David Skea

Personal information
- Full name: David Frederick Skea
- Date of birth: February 1871
- Place of birth: Arbroath, Scotland
- Date of death: c. 1950 (aged 78–79)
- Place of death: Scotland
- Position(s): Inside forward

Senior career*
- Years: Team / Apps / (Gls)
- Arbroath
- 1892: Aston Villa / 1 / (1)
- Dundee Thistle
- 1893: Darwen / 1 / (0)
- 1893–1894: Bury / 1 / (0)
- 1894–1896: Leicester Fosse / 45 / (28)
- 1896: Swindon Town / 6 / (5)
- 1896–1898: New Brompton / 25 / (9)
- Cowes

= David Skea =

Scottish footballer

David Frederick Skea (February 1871 – c. 1950) was a Scottish footballer.

==Football career==
He began his career with his hometown club, Arbroath, before joining Aston Villa, where he made just one appearance in the English Football League.

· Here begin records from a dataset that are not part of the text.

(* ===== verification/CommandLine.v ===== *)
(** * The command line of the server (server/server.c)

    From [argv] to the decision to serve: [getopt_long] on the tables of the
    program, the loop over what it returns, and the first part of [main]. *)

From S2P Require Import Prelude Stdio.

(** ** The tables *)

(** [struct option] of an option that takes no argument and has no flag. *)
Record option_entry := OptionEntry {
  name : list ascii;
  val : ascii;
}.

Definition short_options : list ascii := text "hd".

Definition long_options : list option_entry :=
  [OptionEntry (text "help") "h"; OptionEntry (text "demonize") "d"].

(** ** getopt_long

    As the GNU C library documents it, for options without arguments: each
    element that starts with a dash is an option or several, the others are
    passed over (with [posixly_correct], POSIXLY_CORRECT in the environment, the
    first of them ends the options), and so does the element "--".  ["?"] stands
    for an option that is unknown, ambiguous, or given an argument. *)
Definition DASH : ascii := "-".
Definition EQUALS : ascii := "=".
Definition UNKNOWN : ascii := "?".

Definition short_option (shorts : list ascii) (c : ascii) : ascii :=
  if bool_decide (c ∈ shorts) then c else UNKNOWN.

(** What comes before the first [=], and whether there is one. *)
Fixpoint option_name (s : list ascii) : list ascii * bool :=
  match s with
  | [] => ([], false)
  | c :: s' =>
      if bool_decide (c = EQUALS) then ([], true)
      else let '(n, eq) := option_name s' in (c :: n, eq)
  end.

(** The entry with that name, or the only one whose name begins so. *)
Definition find_option (longs : list option_entry) (n : list ascii) : option option_entry :=
  match filter (λ e, name e = n) longs with
  | e :: _ => Some e
  | [] =>
      match filter (λ e, n `prefix_of` name e) longs with
      | [e] => Some e
      | _ => None
      end
  end.

Definition long_option (longs : list option_entry) (s : list ascii) : ascii :=
  let '(n, eq) := option_name s in
  match find_option longs n with
  | Some e => if eq then UNKNOWN else val e
  | None => UNKNOWN
  end.

(** What one element of [argv] gives: [None] ends the options. *)
Inductive element :=
| Ends
| Operand
| Options (cs : list ascii).

Definition element_of (shorts : list ascii) (longs : list option_entry) (a : list ascii) : element :=
  match a with
  | c1 :: c2 :: s =>
      if bool_decide (c1 = DASH) then
        if bool_decide (c2 = DASH) then
          if bool_decide (s = []) then Ends else Options [long_option longs s]
        else Options (short_option shorts <$> c2 :: s)
      else Operand
  | _ => Operand
  end.

(** What the calls return, one after another, up to the -1. *)
Fixpoint getopt_long (posixly_correct : bool) (shorts : list ascii) (longs : list option_entry)
    (args : list (list ascii)) : list ascii :=
  match args with
  | [] => []
  | a :: args' =>
      match element_of shorts longs a with
      | Ends => []
      | Operand => if posixly_correct then [] else getopt_long posixly_correct shorts longs args'
      | Options cs => cs ++ getopt_long posixly_correct shorts longs args'
      end
  end.

(** ** parse_cmd_line_args *)

(** The loop over the values that [getopt_long] returns.  The result is the return
    value and [args->demonize]. *)
Fixpoint parse_options (opts : list ascii) (demonize : bool) : Z * bool :=
  match opts with
  | [] => (0, demonize)
  | c :: opts' =>
      if bool_decide (c = "h"%char) then (-1, demonize)
      else if bool_decide (c = "d"%char) then parse_options opts' true
      else (1, demonize)
  end.

Definition parse_cmd_line_args (posixly_correct : bool) (argv : list (list ascii)) (demonize : bool)
    : Z * bool :=
  parse_options (getopt_long posixly_correct short_options long_options (tail argv)) demonize.

(** ** print_cmd_line_info *)

(** [%-16s]: a string with blanks up to 16 characters. *)
Definition pad16 (s : list ascii) : list ascii := s ++ replicate (16 - length s) " "%char.

(** The lines of the usage. *)
Definition print_cmd_line_info (argv : list (list ascii)) : list (list ascii) :=
  [text "usage: " ++ default [] (head argv) ++ text " [OPTIONS]";
   [];
   text "OPTIONS";
   pad16 (text "--help|-h") ++ text ": print help";
   pad16 (text "--demonize|-d") ++ text ": run in background as a demon process"].

(** ** The first part of main *)

(** The exit status, or [None] when the process goes on to serve, and what it has
    printed; [pid] is what [fork] returns to it. *)
Definition main_start (posixly_correct : bool) (argv : list (list ascii)) (pid : Z)
    : option Z * list (list ascii) :=
  let '(ret, demonize) := parse_cmd_line_args posixly_correct argv false in
  if bool_decide (ret = -1) then (Some 0, print_cmd_line_info argv)
  else if bool_decide (ret ≠ 0) then (Some 1, print_cmd_line_info argv)
  else if demonize then (if bool_decide (pid ≠ 0) then Some 0 else None, [])
  else (None, []).

(** ** What it decides *)

Lemma parse_valid opts b :
  Forall (λ c, c = "d"%char) opts →
  parse_options opts b = (0, b || negb (bool_decide (opts = []))).
Proof.
  intros Hall. revert b. induction Hall as [|c opts -> _ IH]; intros b; simpl.
  - by rewrite orb_false_r.
  - rewrite IH. f_equal. by rewrite orb_true_r.
Qed.

(** The first other option decides. *)
Lemma parse_stops ds c opts b :
  Forall (λ c, c = "d"%char) ds → c ≠ "d"%char →
  (parse_options (ds ++ c :: opts) b).1 = if bool_decide (c = "h"%char) then -1 else 1.
Proof.
  intros Hall Hc. revert b. induction Hall as [|d ds -> _ IH]; intros b; simpl.
  - rewrite (bool_decide_false (c = "d"%char)) by done. by case_bool_decide.
  - apply IH.
Qed.

Lemma first_other opts :
  Forall (λ c, c = "d"%char) opts ∨
  ∃ ds c rest, opts = ds ++ c :: rest ∧ Forall (λ c, c = "d"%char) ds ∧ c ≠ "d"%char.
Proof.
  induction opts as [|c opts [IH|(ds & c' & rest & -> & Hd & Hc)]]; [by left| |].
  - destruct (decide (c = "d"%char)) as [->|Hc]; [left; by constructor|right]. by exists [], c, opts.
  - destruct (decide (c = "d"%char)) as [->|Hc']; right.
    + exists ("d"%char :: ds), c', rest. split; [done|]. by split; [constructor|].
    + by exists [], c, (ds ++ c' :: rest).
Qed.

(** The elements that are options. *)
Fixpoint option_elements (posixly_correct : bool) (args : list (list ascii)) : list (list ascii) :=
  match args with
  | [] => []
  | a :: args' =>
      match element_of short_options long_options a with
      | Ends => []
      | Operand => if posixly_correct then [] else option_elements posixly_correct args'
      | Options _ => a :: option_elements posixly_correct args'
      end
  end.

(** An element that asks for a demon and nothing else: -d, as often as one likes,
    or --demonize, which may be abbreviated. *)
Definition asks_to_demonize (a : list ascii) : Prop :=
  (∃ n, a = DASH :: replicate (S n) "d"%char) ∨
  ∃ s, a = DASH :: DASH :: s ∧ s ≠ [] ∧ s `prefix_of` text "demonize".

Lemma option_name_spec s n : option_name s = (n, false) ↔ s = n ∧ EQUALS ∉ s.
Proof.
  revert n. induction s as [|c s IH]; intros n; simpl.
  - split; [intros [= <-]; split; [done|apply not_elem_of_nil]|]. by intros [<- _].
  - case_bool_decide as Hc.
    + split; [done|]. intros [_ Hn]. destruct Hn. subst c. by left.
    + destruct (option_name s) as [m eq] eqn:E. rewrite not_elem_of_cons. split.
      * intros [= <- ->]. destruct (IH m) as [[-> ?] _]; [done|]. naive_solver.
      * intros (<- & _ & Hn). pose proof (proj2 (IH s) (conj eq_refl Hn)). congruence.
Qed.

(** No name begins like both of the options. *)
Lemma find_demonize n e :
  find_option long_options n = Some e → val e = "d"%char → n ≠ [] ∧ n `prefix_of` text "demonize".
Proof.
  unfold find_option, long_options. rewrite !filter_cons, !filter_nil.
  repeat case_decide; simplify_eq/=; intros; simplify_eq/=; try done.
  match goal with Hh : ¬ n `prefix_of` _ |- _ => split; [|done]; intros ->; by destruct (Hh (prefix_nil _)) end.
Qed.

Lemma demonize_found n :
  n ≠ [] → n `prefix_of` text "demonize" → ∃ e, find_option long_options n = Some e ∧ val e = "d"%char.
Proof.
  intros Hn Hp. assert (¬ n `prefix_of` text "help") as Hh.
  { destruct n as [|c n]; [done|]. intros [t Ht]. destruct Hp as [t' Ht']. unfold text in *. simpl in *. congruence. }
  unfold find_option, long_options. rewrite !filter_cons, !filter_nil.
  repeat case_decide; simplify_eq/=; try (by eexists); try done.
Qed.

Lemma demonize_plain s : s `prefix_of` text "demonize" → EQUALS ∉ s.
Proof.
  intros [t Ht] Hin.
  assert (EQUALS ∉ text "demonize") as H by (apply (bool_decide_eq_false_1 _); by vm_compute).
  apply H. rewrite Ht. apply elem_of_app. by left.
Qed.

Lemma long_demonize s :
  long_option long_options s = "d"%char ↔ s ≠ [] ∧ s `prefix_of` text "demonize".
Proof.
  unfold long_option. destruct (option_name s) as [n eq] eqn:E. split.
  - destruct (find_option long_options n) as [e|] eqn:Hf; [|done]. destruct eq; [done|].
    intros Hv. apply option_name_spec in E as [-> _]. by eapply find_demonize.
  - intros [Hn Hp]. pose proof (proj2 (option_name_spec s s) (conj eq_refl (demonize_plain s Hp))) as E'.
    rewrite E' in E. injection E as <- <-. by destruct (demonize_found s Hn Hp) as (e & -> & ->).
Qed.

Lemma short_demonize c : short_option short_options c = "d"%char ↔ c = "d"%char.
Proof.
  unfold short_option, short_options. case_bool_decide as Hc; [done|]. split; [done|].
  intros ->. destruct Hc. right. by left.
Qed.

(** What an element of [argv] gives, when it gives something. *)
Lemma element_demonize a cs :
  element_of short_options long_options a = Options cs →
  cs ≠ [] ∧ (Forall (λ c, c = "d"%char) cs ↔ asks_to_demonize a).
Proof.
  unfold element_of. destruct a as [|c1 [|c2 s]]; try done.
  case_bool_decide as H1; [subst c1|done]. case_bool_decide as H2; [subst c2|].
  - case_bool_decide as Hs; [done|]. intros [= <-]. split; [done|].
    rewrite Forall_singleton, long_demonize. split.
    + intros [_ Hp]. right. by exists s.
    + intros [[n [=]]|(s' & [= <-] & ? & ?)]. done.
  - intros E. assert (cs = short_option short_options <$> c2 :: s) as -> by congruence.
    split; [done|]. rewrite Forall_fmap. split.
    + intros Hd. left. exists (length s). f_equal.
      symmetry. apply (replicate_as_Forall_2 "d"%char (S (length s)) (c2 :: s)); [done|].
      eapply Forall_impl; [exact Hd|]. intros c Hc. symmetry. by apply short_demonize.
    + intros [[n [= -> ->]]|(s' & [= ? _] & _)]; [|done].
      apply (Forall_replicate _ (S n) "d"%char). by apply short_demonize.
Qed.

Lemma getopt_demonize posix args :
  let opts := getopt_long posix short_options long_options args in
  (opts = [] ↔ option_elements posix args = []) ∧
  (Forall (λ c, c = "d"%char) opts ↔ Forall asks_to_demonize (option_elements posix args)).
Proof.
  induction args as [|a args [IH1 IH2]]; simpl; [by split; [|split; constructor]|].
  destruct (element_of short_options long_options a) as [| |cs] eqn:Ha.
  - by split; [|split; constructor].
  - destruct posix; [by split; [|split; constructor]|done].
  - apply element_demonize in Ha as [Hcs Hd]. split.
    + by split; [intros [? _]%app_nil|].
    + rewrite Forall_app, Forall_cons. by rewrite Hd, IH2.
Qed.

(** The server is started in this process exactly if all options ask for a demon
    and there are none or this is the child; with one that asks for something
    else the usage is printed and nothing is started. *)
Theorem main_start_correct posix argv pid :
  let asked := option_elements posix (tail argv) in
  ((main_start posix argv pid).1 = None ↔
     Forall asks_to_demonize asked ∧ (asked = [] ∨ pid = 0)) ∧
  ((main_start posix argv pid).2 = [] ↔ Forall asks_to_demonize asked) ∧
  (Forall asks_to_demonize asked → asked ≠ [] → pid ≠ 0 → (main_start posix argv pid).1 = Some 0).
Proof.
  intros asked. destruct (getopt_demonize posix (tail argv)) as [Hnil Hd]. fold asked in Hnil, Hd.
  rewrite <- Hd, <- Hnil. clear Hnil Hd asked. unfold main_start, parse_cmd_line_args.
  set (opts := getopt_long _ _ _ _).
  destruct (first_other opts) as [Ho|(ds & c & rest & Ho & Hds & Hc)].
  - rewrite parse_valid by done. simpl.
    destruct opts as [|c opts'] eqn:E; simpl; [naive_solver|]. case_bool_decide; naive_solver.
  - pose proof (parse_stops ds c rest false Hds Hc) as Hp. rewrite <- Ho in Hp.
    destruct (parse_options opts false) as [ret b]. simpl in Hp.
    assert (¬ Forall (λ c, c = "d"%char) opts) as Hn.
    { rewrite Ho. intros Hf. apply Forall_app in Hf as [_ Hf]. by apply Forall_inv in Hf. }
    assert (ret = -1 ∨ ret = 1) as [-> | ->] by (case_bool_decide; auto); simpl; naive_solver.
Qed.

Example main_start_runs :
  main_start false [text "server"; text "file"; text "-dd"; text "--dem"] 0 = (None, []) ∧
  main_start true [text "server"; text "file"; text "-x"] 7 = (None, []) ∧
  (main_start false [text "server"; text "-d"; text "--he"] 7).1 = Some 0 ∧
  (main_start false [text "server"; text "--demonize=1"; text "-h"] 7).1 = Some 1.
Proof. by vm_compute. Qed.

After a spell back in Scotland with Dundee Thistle, he moved to Darwen, where again he was restricted to a single Football League game before a move to Bury of the Lancashire League.

In 1894 he joined Leicester Fosse, where he spent two seasons as a regular in the team, making 45 League appearances and scoring 28 goals. In the 1894–95 season, he was the top scorer in the Football League Second Division.

After leaving Filbert Street, he played for Swindon Town and New Brompton of the Southern League.